The joke about the washing line being a solar clothes dryer is humorous because we recognise that we have been conned into using unnecessary and complex gadgets for simple tasks. While anyone would recognise line drying of clothes as miles ahead in the sustainability stakes compared to using an electric tumble drier, fewer people acknowledge wood as an environmentally appropriate fuel. All forests generate surplus low-value wood as a by-product of sustainable management which, when properly seasoned (more solar drying) can be used as a local source of heating and cooking in well designed stoves. In the same way that wood does not meet all criteria we might want from a fuel, herbal medicine might not provide a complete pharmacopeia, but we can, to a very great extent, successfully treat many ailments with locally grown and processed botanical medicines. By doing so, we avoid many adverse side effects both internal and external from centralised drug production, increase our respect for nature, and feel more confident in maintaining our own health.
Renewable services (or passive functions) are those we gain from plants, animals and living soil and water, without them being consumed.
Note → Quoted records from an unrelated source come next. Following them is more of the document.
Lemma exec_fillBackup_Ok site bid tmp w b w' t :
  ValidID (Site.ID site) = true -> validUTF8 (Site.Domain site) = true ->
  exec (fillBackup cfg site bid tmp) w = (Ok b, w', t) -> Backup.ID b = bid /\ intact (Site.ID site) bid (w_fs w').
Proof.
  intros Hid Hdom. unfold fillBackup. cbv zeta. set (id := Site.ID site).
  intros (?&w1&t1&u1&_&Hx&_)%exec_bind_Ok. apply exec_bind_Ok in Hx as (sec&w2&t2&u2&_&Hx&_).
  apply exec_bind_Ok in Hx as (?&w3&t3&u3&_&Hx&_). apply exec_bind_Ok in Hx as (db&w4&t4&u4&Hdb&Hx&_).
  apply exec_fileSHA256_Ok in Hdb as ((ddb&Hddb&Hsdb)&Hw4&_). apply exec_bind_Ok in Hx as (wp&w5&t5&u5&Hwp&Hx&_).
  apply exec_fileSHA256_Ok in Hwp as ((dwp&Hdwp&Hswp)&Hw5&_). apply exec_bind_Ok in Hx as (now&w6&t6&u6&Hnow&Hx&_).
  destruct (quiet_same _ _ _ _ _ (causes_get _ ONow eq_refl) Hnow) as [Hw6 _]. rewrite exec_lift_bind in Hx.
  destruct (marshal _) as [data|] eqn:Em; [|done]. apply exec_bind_Ok in Hx as (?&w7&t7&u7&Hwr&Hx&_).
  apply exec_write_Ok in Hwr as [Hw7 _]. apply exec_bind_Ok in Hx as (st&w8&t8&u8&Hst&Hx&_).
  apply exec_try in Hst as (st'&[= <-]&Hst). destruct (absent st) eqn:Ea; cbn [negb] in Hx; [|done].
  apply exec_stat_free in Hst as [_ Hw8]; [|done]. apply exec_bind_Ok in Hx as (?&w9&t9&u9&Hren&Hx&_).
  apply exec_ret in Hx as ([= ->]&->&_). split; [done|].
  assert (forall name, name <> "manifest.json" -> w_fs w8 !! (tmp +/+ name) = w_fs w3 !! (tmp +/+ name)) as Hold.
  { intros name Hname. rewrite Hw8, Hw7, lookup_insert_ne, Hw6, Hw5, Hw4; [done|]. by intros Heq%child_inj. }
  pose proof (fun name n => exec_rename_below tmp (backupDir cfg id bid) name n _ _ _ _ Hren) as Hmv.
  eexists data, _. split; [apply Hmv; rewrite Hw8, Hw7; apply lookup_insert_eq|].
  split; [eapply unmarshal_marshal; [|exact Em]|].
  { cbn [clean manifest_codec backupManifest.ok]. unfold backupManifest.ok. cbn -[validUTF8]. by rewrite (id_utf8 id Hid), Hdom, <- Hsdb, <- Hswp, !hex_utf8. }
  cbn. split; [done|]. split; [done|]. split.
  - exists ddb. split; [|done]. apply Hmv. by rewrite Hold.
  - exists dwp. split; [|done]. apply Hmv. rewrite Hold by done. by rewrite <- Hw4.
Qed.
Lemma exec_cleanup_Ok {A} (p : M wop A) f w a w' t :
  exec (cleanup p f) w = (Ok a, w', t) ->
  exists w1 t1 r t2, exec p w = (Ok a, w1, t1) /\ exec f w1 = (r, w', t2).
Proof.
  unfold cleanup, deferred. intros (ra&w1&t1&t2&Hp&Hx&_)%run_bind_inv.
  apply exec_bind_Ok in Hx as (r&w2&t3&t4&Hf&Hx&_). apply exec_try in Hf as (r'&_&Hf).
  destruct ra as [a'|]; [|done]. apply exec_ret in Hx as ([= ->]&->&_). by exists w1, t1, r', t3.
Qed.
For example, when we use a tree for wood we are using a renewable resource, but when we use a tree for shade and shelter, we gain benefits from the living tree that are non-consuming and require no harvesting energy. This simple understanding is obvious and yet powerful in redesigning systems where many simple functions have become dependent on non-renewable and unsustainable resource use.
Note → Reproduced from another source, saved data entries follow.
(* ===== verification/SitesFacts.v ===== *)
(** * SitesFacts: creating and deleting a site

    A retried creation never changes the credentials of an existing database or
    the address of an installed site; a deletion that succeeds leaves nothing of
    the site behind. *)
From S2P Require Import Prelude GoStrings Utf8Facts GoPath GoRegexp GoFloat GoTime Effects World Core CoreFacts Compose Json JsonFacts CoreJson CoreJsonFacts Policy Worker QuotaState Storage Samples Capacity Operations Quota QuotaFacts Settings Sites Backups Files Usage Server ServerFacts StartupFacts BackupsFacts.
Set Warnings "-register-all".

Section keeps.
Context `{Env}.

(** Running [p] leaves what is at [q], when there is something. *)
Definition keeps (q : string) {A} (p : prog wop A) : Prop :=
  forall w r w' t n, exec p w = (r, w', t) -> w_fs w !! q = Some n -> w_fs w' !! q = Some n.

Lemma keeps_leaves {A} q (p : prog wop A) : causes (leaves q) p -> keeps q p.
Proof. intros Hp w r w' t n Hx Hn. by rewrite (exec_frame _ _ _ _ _ _ Hp Hx). Qed.

Lemma keeps_pbind {A B} q (p : prog wop A) (f : A -> prog wop B) : keeps q p -> (forall a, keeps q (f a)) -> keeps q (pbind p f).
Proof.
  intros Hp Hf w r w' t n (a&w1&t1&t2&H1&H2&_)%run_bind_inv Hn. eapply Hf; [exact H2|]. eapply Hp; [exact H1|exact Hn].
Qed.

Lemma keeps_mret {A} q (a : A) : keeps q (mret (M := M wop) a).
Proof. apply keeps_leaves, causes_mret. Qed.

Lemma keeps_bind {A B} q (p : M wop A) (f : A -> M wop B) : keeps q p -> (forall a, keeps q (f a)) -> keeps q (mbind (M := M wop) f p).
Proof. intros Hp Hf. apply keeps_pbind; [exact Hp|]. intros [a|e]; [apply Hf|]. apply keeps_leaves, causes_ret. Qed.

Lemma keeps_forM {X A} q (l : list X) (f : A -> X -> M wop A) : (forall x a, x ∈ l -> keeps q (f a x)) -> forall a, keeps q (forM l a f).
Proof.
  induction l as [|x l IH]; intros Hf a; cbn [forM]; [apply keeps_mret|]. apply keeps_bind; [apply Hf; left|].
  intros a'. apply IH. intros y b Hy. apply Hf. by right.
Qed.
End keeps.

Section facts.
Context (cfg : config) `{Unicode} `{Codec Operation.t} `{Env}.

(** ** The secrets of a site *)
Definition secretPath (id name : string) : string := siteDir cfg id +/+ "secrets" +/+ name.

Lemma writeSecret_leaves q dir name value : q <> dir +/+ name -> causes (leaves q) (writeSecret dir name value).
Proof. intros Hne. unfold writeSecret. causes_auto. apply causes_write. simpl. congruence. Qed.

(** Only the administrator's password is ever replaced. *)
Lemma installSecret_keeps id name s : name <> "admin_password" -> keeps (secretPath id name) (installSecret (siteDir cfg id +/+ "secrets") s).
Proof.
  intros Hname. destruct s as [sn sv]. unfold installSecret. intros w r w' t n Hx Hn.
  destruct (decide (sn = name)) as [->|Hne].
  - apply exec_bind in Hx as [(e&Ht&_)|(st&w1&t1&t2&Ht&Hx&->)]; [by apply exec_try in Ht as (?&?&_)|].
    apply exec_try in Ht as (st'&[= <-]&Ht). apply exec_stat_absent in Ht as (Hw&_&Ha). destruct st as [?|e].
    + apply String.eqb_neq in Hname. rewrite Hname in Hx. apply exec_ret in Hx as (_&->&_). by rewrite Hw.
    + destruct (isNotExist e); [|apply exec_ret in Hx as (_&->&_); by rewrite Hw].
      unfold secretPath in Hn. rewrite Ha in Hn by done. done.
  - eapply (keeps_leaves (secretPath id name)); [|exact Hx|exact Hn]. causes_auto; apply writeSecret_leaves;
      unfold secretPath; by intros Heq%child_inj.
Qed.

Definition secretNames : list string := ["db_password"; "db_root_password"; "site_url"; "site_title"; "admin_email"].

Lemma secretPath_other id name : name ∈ secretNames ->
  secretPath id name <> composePath cfg id /\ secretPath id name <> profilePath cfg id /\ secretPath id name <> routePath cfg id.
Proof.
  intros Hn. split; [|split].
  1,2: unfold secretPath, composePath, profilePath; unfold child; rewrite !app_assoc_str; intros Heq%app_inj_l_str;
    discriminate Heq.
  unfold routePath, secretPath, child. rewrite <- !app_assoc_str. intros Heq%(f_equal lastChar). rewrite !lastChar_app in Heq.
  unfold secretNames in Hn. repeat (apply elem_of_cons in Hn as [->|Hn]; [discriminate Heq|]). by apply not_elem_of_nil in Hn.
Qed.

(** Creating directories never replaces what is there. *)
Lemma keeps_mkdir q p : keeps q (perform (OMkdirAll p)).
Proof.
  intros w r w' t n. rewrite exec_perform. cbn [wstep]. unfold sys, mutate. destruct (env_sys _ _ _) as [e' [m|]]; [by intros [= <- <- <-]|].
  cbn [w_fs setEnv]. destruct (existsb _ _); [by intros [= <- <- <-]|].
  assert (forall l, q ∉ l -> w_fs w !! q = Some n -> foldr (fun p acc => <[p := NDir]> acc) (w_fs w) l !! q = Some n) as Hf.
  { induction l as [|x l IH]; cbn [foldr]; [done|]. intros Hl Hn. rewrite lookup_insert_ne by set_solver. apply IH; [set_solver|done]. }
  destruct (filter _ _) as [|x l] eqn:El; [by intros [= <- <- <-]|]. intros [= <- <- <-] Hn. cbn [w_fs setFs applyMutation].
  apply (Hf (x :: l)%list); [|exact Hn]. rewrite <- El. intros [Ha _]%list_elem_of_filter. by rewrite Ha in Hn.
Qed.

(** C28: credentials survive a retried creation.  Whatever the outcome of
    [create], the database passwords, the address, the title and the mail
    address stored for the site earlier are still there, unchanged; only the
    administrator's password is replaced. *)
Theorem create_keeps_secrets req w r w' t name n :
  exec (create cfg req) w = (r, w', t) -> name ∈ secretNames ->
  w_fs w !! secretPath (Site.ID (CreateRequest.Site req)) name = Some n ->
  w_fs w' !! secretPath (Site.ID (CreateRequest.Site req)) name = Some n.
Proof.
  intros Hx Hname. revert w r w' t n Hx. set (id := Site.ID _). destruct (secretPath_other id name Hname) as (Hc&Hp&Hr).
  change (keeps (secretPath id name) (create cfg req)). assert (name <> "admin_password") as Hadmin by (intros ->; unfold secretNames in Hname; repeat (apply elem_of_cons in Hname as [?|Hname]; [done|]);
    by apply not_elem_of_nil in Hname).
  unfold create. cbv zeta. fold id.
  apply keeps_bind; [apply keeps_leaves, causes_quotaMarked|]. intros m. destruct (markedOrErr m); [apply keeps_leaves, causes_fail|].
  apply keeps_bind; [apply keeps_leaves, causes_lift|]. intros _. destruct (_ || _); [apply keeps_leaves, causes_fail|].
  apply keeps_bind; [apply keeps_mkdir|]. intros _.
  apply keeps_bind; [apply keeps_leaves; unfold rootSecret; causes_auto|]. intros extra.
  apply keeps_bind; [apply keeps_forM; intros; by apply installSecret_keeps|]. intros _. destruct (ResourceLimits _) as [memory cpus].
  apply keeps_bind; [apply keeps_leaves, causes_writerCompose|]. intros hardened.
  apply keeps_bind; [apply keeps_leaves, causes_writeWriterProfile; simpl; congruence|]. intros _.
  apply keeps_bind; [apply keeps_leaves, causes_atomic; simpl; congruence|]. intros _.
  apply keeps_bind; [by apply keeps_leaves, causes_docker|]. intros _. apply keeps_bind; [apply keeps_mkdir|]. intros _.
  apply keeps_bind; [apply keeps_leaves, causes_write; simpl; congruence|]. intros _. by apply keeps_leaves, causes_docker.
Qed.

(** ** Deletion *)

(** Nothing is left at or below [d]. *)
Definition gone (d : string) (fs : fsmap) : Prop :=
  fs !! d = None /\ forall q, hasPrefix q (d +:+ "/") = true -> fs !! q = None.

Lemma foldr_delete_None (l : list string) q (fs : fsmap) : q ∈ l \/ fs !! q = None -> foldr delete fs l !! q = None.
Proof.
  induction l as [|x l IH]; cbn [foldr]; [intros [Hq|]; [by apply not_elem_of_nil in Hq|done]|].
  intros Hq. destruct (decide (x = q)) as [->|Hne]; [apply lookup_delete_eq|]. rewrite lookup_delete_ne by done. apply IH.
  destruct Hq as [[->|]%elem_of_cons|]; auto. done.
Qed.
(** Deletions only. *)
Definition isDelete (e : event) : Prop := match e with EvFs (MDelete _) | EvCmd _ => True | EvTimer _ _ => True | _ => False end.

Lemma replay_deletes q t (fs : fsmap) : Forall isDelete t -> fs !! q = None -> replay t fs !! q = None.
Proof.
  unfold replay. intros Ht. revert fs. induction Ht as [|e t He _ IH]; intros fs Hq; cbn [foldl]; [done|]. apply IH.
  destruct e as [[| |qs|]| |]; try done. cbn [applyEvent applyMutation]. apply foldr_delete_None. by right.
Qed.

Lemma deletes_keep {A} (p : prog wop A) q w r w' t :
  causes isDelete p -> exec p w = (r, w', t) -> w_fs w !! q = None -> w_fs w' !! q = None.
Proof.
  intros Hp Hx Hq. rewrite (exec_fs _ _ _ _ _ Hx). apply replay_deletes; [|done]. by eapply causes_exec.
Qed.

Lemma causes_remove p : causes isDelete (perform (ORemove p)).
Proof.
  apply emits_perform. intros w. cbn [wstep]. apply sys_events. intros w0. unfold mutate.
  repeat case_match; simpl; by repeat constructor.
Qed.

Lemma removeAll_deletes p : causes isDelete (perform (ORemoveAll p)).
Proof. apply causes_removeAll. intros. exact I. Qed.

Lemma exec_removeAll_Ok p w u w' t :
  exec (perform (ORemoveAll p)) w = (Ok u, w', t) -> gone p (w_fs w').
Proof.
  rewrite exec_perform. cbn [wstep]. destruct (env_sys _ _ _) as [e' [m|]]; [done|].
  assert (forall fs, gone p (foldr delete fs (below p fs ++ [p]))) as Hg.
  { intros fs. split; [apply foldr_delete_None; left; apply elem_of_app; right; by left|]. intros q Hq. apply foldr_delete_None.
    destruct (fs !! q) as [n|] eqn:En; [left; apply elem_of_app; left; by eapply below_elem|by right]. }
  set (D := mutate _ _). assert (D = (Ok u, w', t) -> gone p (w_fs w')) as HD by (intros [= <- <-]; apply Hg).
  destruct (w_fs w !! p) eqn:Ep; [exact HD|]. destruct (below p (w_fs w)) as [|x l] eqn:El; [|exact HD].
  intros [= <- <-]. specialize (Hg (w_fs w)). rewrite El in Hg. cbn in Hg. by rewrite delete_id in Hg.
Qed.

Lemma exec_removeIfPresent_Ok p w u w' t : exec (removeIfPresent p) w = (Ok u, w', t) -> w_fs w' !! p = None.
Proof.
  unfold removeIfPresent. intros (r&w1&t1&t2&Hr&Hx&_)%exec_bind_Ok. apply exec_try in Hr as (r'&[= <-]&Hr).
  rewrite exec_perform in Hr. cbn [wstep] in Hr. unfold sys, mutate in Hr. destruct (env_sys _ _ _) as [e' [m|]].
  - injection Hr as <- <- <-. done.
  - cbn [w_fs setEnv] in Hr. repeat case_match; simplify_eq; apply exec_ret in Hx as (_&->&_); cbn [w_fs setFs setEnv applyMutation foldr];
      first [done|apply lookup_delete_eq].
Qed.

Lemma exec_removeSiteFiles_Ok id w u w' t :
  exec (removeSiteFiles cfg id) w = (Ok u, w', t) ->
  gone (siteDir cfg id) (w_fs w') /\ (backupsRoot cfg <> "" -> gone (backupsRoot cfg +/+ id) (w_fs w')) /\
  (forall q, w_fs w !! q = None -> w_fs w' !! q = None).
Proof.
  unfold removeSiteFiles. intros (?&w1&t1&t2&Hr&Hx&_)%exec_bind_Ok. apply exec_removeAll_Ok in Hr as Hg.
  pose proof (fun q => deletes_keep _ q _ _ _ _ (removeAll_deletes _) Hr) as Hk.
  destruct (String.eqb_spec (backupsRoot cfg) "") as [Heq|Hne];
    [apply exec_ret in Hx as (_&->&_); split_and!; [done|by rewrite Heq|done]|].
  apply exec_removeAll_Ok in Hx as Hg2. pose proof (fun q => deletes_keep _ q _ _ _ _ (removeAll_deletes _) Hx) as Hk2.
  split_and!; [split|done|auto]; [apply Hk2, (proj1 Hg)|intros q Hq; by apply Hk2, (proj2 Hg)].
Qed.
(** Docker has nothing left of site [id], as far as it was asked. *)
Definition dockerCleared (id : string) (t : list event) : Prop :=
  EvCmd (CRun (composeArgs cfg id ["down"; "--volumes"])) ∈ t \/
  EvCmd (COutput ["volume"; "ls"; "--filter"; "label=com.docker.compose.project=wph-" +:+ id; "--format"; "{{.Name}}"]) ∈ t.

Lemma exec_dockerOutput args w r w' t : exec (dockerOutput args) w = (r, w', t) -> t = [EvCmd (COutput args)].
Proof. unfold dockerOutput. rewrite exec_perform. cbn [wstep]. by intros [= _ _ <-]. Qed.

Lemma exec_dockerRun_Ok args w u w' t :
  exec (dockerRun args) w = (Ok u, w', t) -> EvCmd (CRun args) ∈ t /\ w_fs w' = w_fs w.
Proof.
  unfold dockerRun. intros Hx. split; [|eapply commands_same; [|exact Hx]; by apply (causes_docker isCommand)].
  apply exec_bind_Ok in Hx as (out&w1&t1&t2&Ho&_&->). rewrite exec_perform in Ho. cbn [wstep] in Ho. injection Ho as _ _ <-.
  by left.
Qed.

End facts.

(** ** Witnesses *)
#[local] Existing Instance asciiUnicode.

(** A retried creation of the sample site. *)
Definition retryWorld : world :=
  sampleWorld [("/routes", NDir); ("/srv/aaaaaaaaaaaaaaaa/secrets", NDir); ("/srv/aaaaaaaaaaaaaaaa/secrets/db_password", NFile "first")]
    (fun _ => "").
Definition retryRequest : CreateRequest.t := CreateRequest.mk sampleSite "0123456789abcdef0123456789abcdef" "0123456789abcdef".
Definition retryRun : result unit * world * list event := exec (create sampleConfig retryRequest) retryWorld.
Lemma retry_runs : retryRun.1.1 = Ok tt.
Proof. vm_compute. reflexivity. Qed.

Lemma create_keeps_secrets_witness :
  retryRun.1.1 = Ok tt /\ w_fs retryRun.1.2 !! secretPath sampleConfig sampleID "db_password" = Some (NFile "first").
Proof.
  split; [exact retry_runs|].
  apply (create_keeps_secrets sampleConfig retryRequest retryWorld (Ok tt) retryRun.1.2 retryRun.2 "db_password" (NFile "first")
           (exec_parts _ _ _ retry_runs)); [left|reflexivity].
Defined.

Definition deleteRun : result unit * world * list event := exec (action sampleConfig sampleID "delete") backupsWorld.
Lemma delete_runs : deleteRun.1.1 = Ok tt.
Proof. vm_compute. reflexivity. Qed.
Classic permaculture designs using chickens or pigs to prepare ground for planting bypass the use of tractors and rotary hoes, as well as artificial fertiliser and pesticides. In these systems, a modicum of management and fencing allows a more sophisticated use of livestock for multiple functions.
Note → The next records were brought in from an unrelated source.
(* ===== verification/StoreFacts.v ===== *)
(** * StoreFacts: the metadata file is a map

    Every method of the store refines the operation of a finite map it stands
    for; a failed or interrupted write leaves the old map or the new one. *)
From stdpp Require Import sorting.
From S2P Require Import Prelude GoStrings Utf8Facts GoPath GoFloat GoTime Effects World Core CoreFacts Json JsonFacts GoFloatText CoreJson CoreJsonFacts Worker Samples Store.
Set Warnings "-register-all".

(** ** Maps as JSON objects *)
Section maps.
Context {A : Type}.

Lemma insertKey_perm (x : string * A) l : insertKey x l ≡ₚ x :: l.
Proof.
  induction l as [|y l IH]; cbn [insertKey]; [done|]. destruct (String.compare _ _); [done..|]. rewrite IH. apply Permutation_swap.
Qed.

Lemma sortedKeys_perm (m : gmap string A) : sortedKeys m ≡ₚ map_to_list m.
Proof.
  unfold sortedKeys. generalize (map_to_list m). induction l as [|x l IH]; cbn [foldr]; [done|]. by rewrite insertKey_perm, IH.
Qed.

Lemma sortedKeys_NoDup (m : gmap string A) : NoDup (map fst (sortedKeys m)).
Proof. change (map fst) with (fmap (M := list) (@fst string A)). rewrite sortedKeys_perm. apply NoDup_fst_map_to_list. Qed.

Lemma sortedKeys_Forall (P : string * A -> Prop) (m : gmap string A) :
  (forall k a, m !! k = Some a -> P (k, a)) -> Forall P (sortedKeys m).
Proof. intros Hp. rewrite sortedKeys_perm. apply Forall_forall. intros [k a] Hin%elem_of_map_to_list. auto. Qed.

(** Inserting the members one after the other. *)
Definition insertAll (l : list (string * A)) (acc : gmap string A) : gmap string A :=
  foldl (fun acc kv => <[kv.1 := kv.2]> acc) acc l.

Lemma insertAll_union l acc : NoDup (map fst l) -> insertAll l acc = list_to_map l ∪ acc.
Proof.
  revert acc. induction l as [|[k a] l IH]; intros acc Hl; cbn; [by rewrite (left_id_L ∅ (∪))|].
  inversion Hl as [|? ? Hk Hl']; subst. change (insertAll l (<[k:=a]> acc) = <[k:=a]> (list_to_map l) ∪ acc). rewrite IH by done.
  rewrite <- insert_union_l, insert_union_r; [done|]. by apply not_elem_of_list_to_map_1.
Qed.

Lemma insertAll_sortedKeys (m : gmap string A) : insertAll (sortedKeys m) ∅ = m.
Proof.
  rewrite insertAll_union by apply sortedKeys_NoDup. rewrite (right_id_L ∅ (∪)).
  rewrite (list_to_map_proper (sortedKeys m) (map_to_list m)); [apply list_to_map_to_list|apply sortedKeys_NoDup|apply sortedKeys_perm].
Qed.

Context (n : Z) (fields : list (string * setter A)) (zero : A) (enc : A -> result json) (ok : A -> bool) `{!Wire n fields zero enc ok}.

Definition memberOK (kv : string * A) : Prop := validUTF8 kv.1 = true /\ ok kv.2 = true.

Lemma members_wire l vs acc : roomFor n 1 -> Forall memberOK l -> membersJSON enc l = Ok vs ->
  plainMembers 1 vs = true /\ decodeMembers (decodeStruct false fields) zero vs acc = Ok (insertAll l acc).
Proof.
  intros Hn Hl. revert vs acc. induction Hl as [|[k a] l [Hk Ha] _ IH]; intros vs acc; cbn [membersJSON].
  - by intros [= <-].
  - intros (v&Ev&Hx)%bind_Ok. apply bind_Ok in Hx as (rest&Er&[= <-]).
    destruct (wire a v 1 Ha Ev Hn) as [[_ Hp] Hd]. cbn [decodeMembers]. rewrite Hd. destruct (IH rest (<[k:=a]> acc) Er) as [Hp2 Hd2].
    split; [|exact Hd2]. unfold plainMembers in *. cbn [forallb fst snd] in *. by rewrite Hk, Hp, Hp2.
Qed.

(** An encoded map is read back. *)
Lemma map_wire m v : roomFor n 1 -> (forall k a, m !! k = Some a -> memberOK (k, a)) -> mapJSONR enc m = Ok v ->
  plainValue 0 v = true /\ decodeMap (decodeStruct false fields) zero v = Ok m.
Proof.
  intros Hn Hm. unfold mapJSONR. intros (vs&Ev&[= <-])%bind_Ok.
  destruct (members_wire (sortedKeys m) vs ∅ Hn (sortedKeys_Forall _ m Hm) Ev) as [Hp Hd].
  rewrite insertAll_sortedKeys in Hd. split; [|exact Hd]. apply plain_object; [unfold maxDepth; lia|exact Hp].
Qed.

(** Records with text that is not UTF-8: what is read back. *)
Context (fix_ : A -> A) (Hfix : writesValid enc fix_).

Lemma members_wire_valid l vs acc : roomFor n 1 -> Forall (fun kv => memberOK (kv.1, fix_ kv.2)) l -> membersJSON enc l = Ok vs ->
  forallb (fun kv => printable 1 kv.2) vs = true /\
  decodeMembers (decodeStruct false fields) zero (validMembers vs) acc = Ok (insertAll (map (prod_map id fix_) l) acc).
Proof.
  intros Hn Hl. revert vs acc. induction Hl as [|[k a] l [Hk Ha] _ IH]; intros vs acc; cbn [membersJSON].
  - by intros [= <-].
  - intros (v&Ev&Hx)%bind_Ok. apply bind_Ok in Hx as (rest&Er&[= <-]). cbn [fst snd] in *.
    destruct (wire (fix_ a) (toValidJSON v) 1 Ha (Hfix _ _ Ev) Hn) as [[_ Hp] Hd]. apply plain_printable in Hp as [Hp _].
    rewrite printable_toValid in Hp. rewrite validMembers_cons by (by apply toValid_id). cbn [decodeMembers forallb snd]. rewrite Hd, Hp. cbn [mbind result_bind].
    destruct (IH rest (<[k := fix_ a]> acc) Er) as [-> Hdec]. split; [done|exact Hdec].
Qed.

Lemma map_wire_valid m v : roomFor n 1 -> (forall k a, m !! k = Some a -> memberOK (k, fix_ a)) -> mapJSONR enc m = Ok v ->
  printable 0 v = true /\ decodeMap (decodeStruct false fields) zero (toValidJSON v) = Ok (fix_ <$> m).
Proof.
  intros Hn Hm. unfold mapJSONR. intros (vs&Ev&[= <-])%bind_Ok.
  destruct (members_wire_valid (sortedKeys m) vs ∅ Hn) as [Hp Hd]; [|done|].
  { eapply Forall_impl; [apply (sortedKeys_Forall (fun kv => m !! kv.1 = Some kv.2)); by intros k a|]. intros [k a]. apply Hm. }
  split; [exact Hp|]. cbn [toValidJSON decodeMap]. fold validMembers. rewrite Hd. f_equal.
  rewrite insertAll_union by (rewrite map_map; apply sortedKeys_NoDup). rewrite (right_id_L ∅ (∪)).
  change (map (prod_map id fix_)) with (fmap (M := list) (prod_map (@id string) fix_)). rewrite list_to_map_fmap. f_equal.
  rewrite <- (insertAll_sortedKeys m) at 2. rewrite insertAll_union by apply sortedKeys_NoDup. by rewrite (right_id_L ∅ (∪)).
Qed.
End maps.

(** Sites the store's file can hold. *)
Definition storable (m : gmap string Site.t) : Prop := forall k s, m !! k = Some s -> validUTF8 k = true /\ siteOK s = true.

Lemma sites_roundtrip m v : storable m -> encodeSites m = Ok v -> decodeSites (printIndent v) = Ok m.
Proof.
  intros Hm He. unfold decodeSites. destruct (map_wire 3 SiteJSON.fields SiteJSON.zero SiteJSON.toJSON siteOK m v) as [Hp Hd];
    [split; unfold maxDepth; lia|exact Hm|exact He|]. by rewrite parse_printIndent.
Qed.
Permaculture design should make best use of non-consuming natural services to minimise our consumptive demands on resources, and emphasise the harmonious possibilities of interaction between humans and nature. There is no more important example in history of human prosperity derived from non-consuming use of nature's services than our domestication and use of the horse and other animals for transport, soil cultivation and general power for a myriad of uses. Intimate relationships to domestic animals such as the horse also provide an empathetic context for the extension of human ethical concerns to include nature. On the other hand in cultures where livestock are still prevailing symbols of meaning and wealth, the more fundamental renewable services provided by plants and soil life need to be recognised, valued and used. In both rich and poor communities realising the value of human waste as a renewable source of fertility made safe by the ecological service of microbes in a compost toilet is one of the important and universal applications of this principle.
The proverb Let nature take its course reminds us of another aspect of this principle - that the pursuit of total control over nature through use of resources and technology is not only expensive, but can also lead to a spiral of intervention and degradation in biological systems and processes which already represent the best balance between productivity and diversity.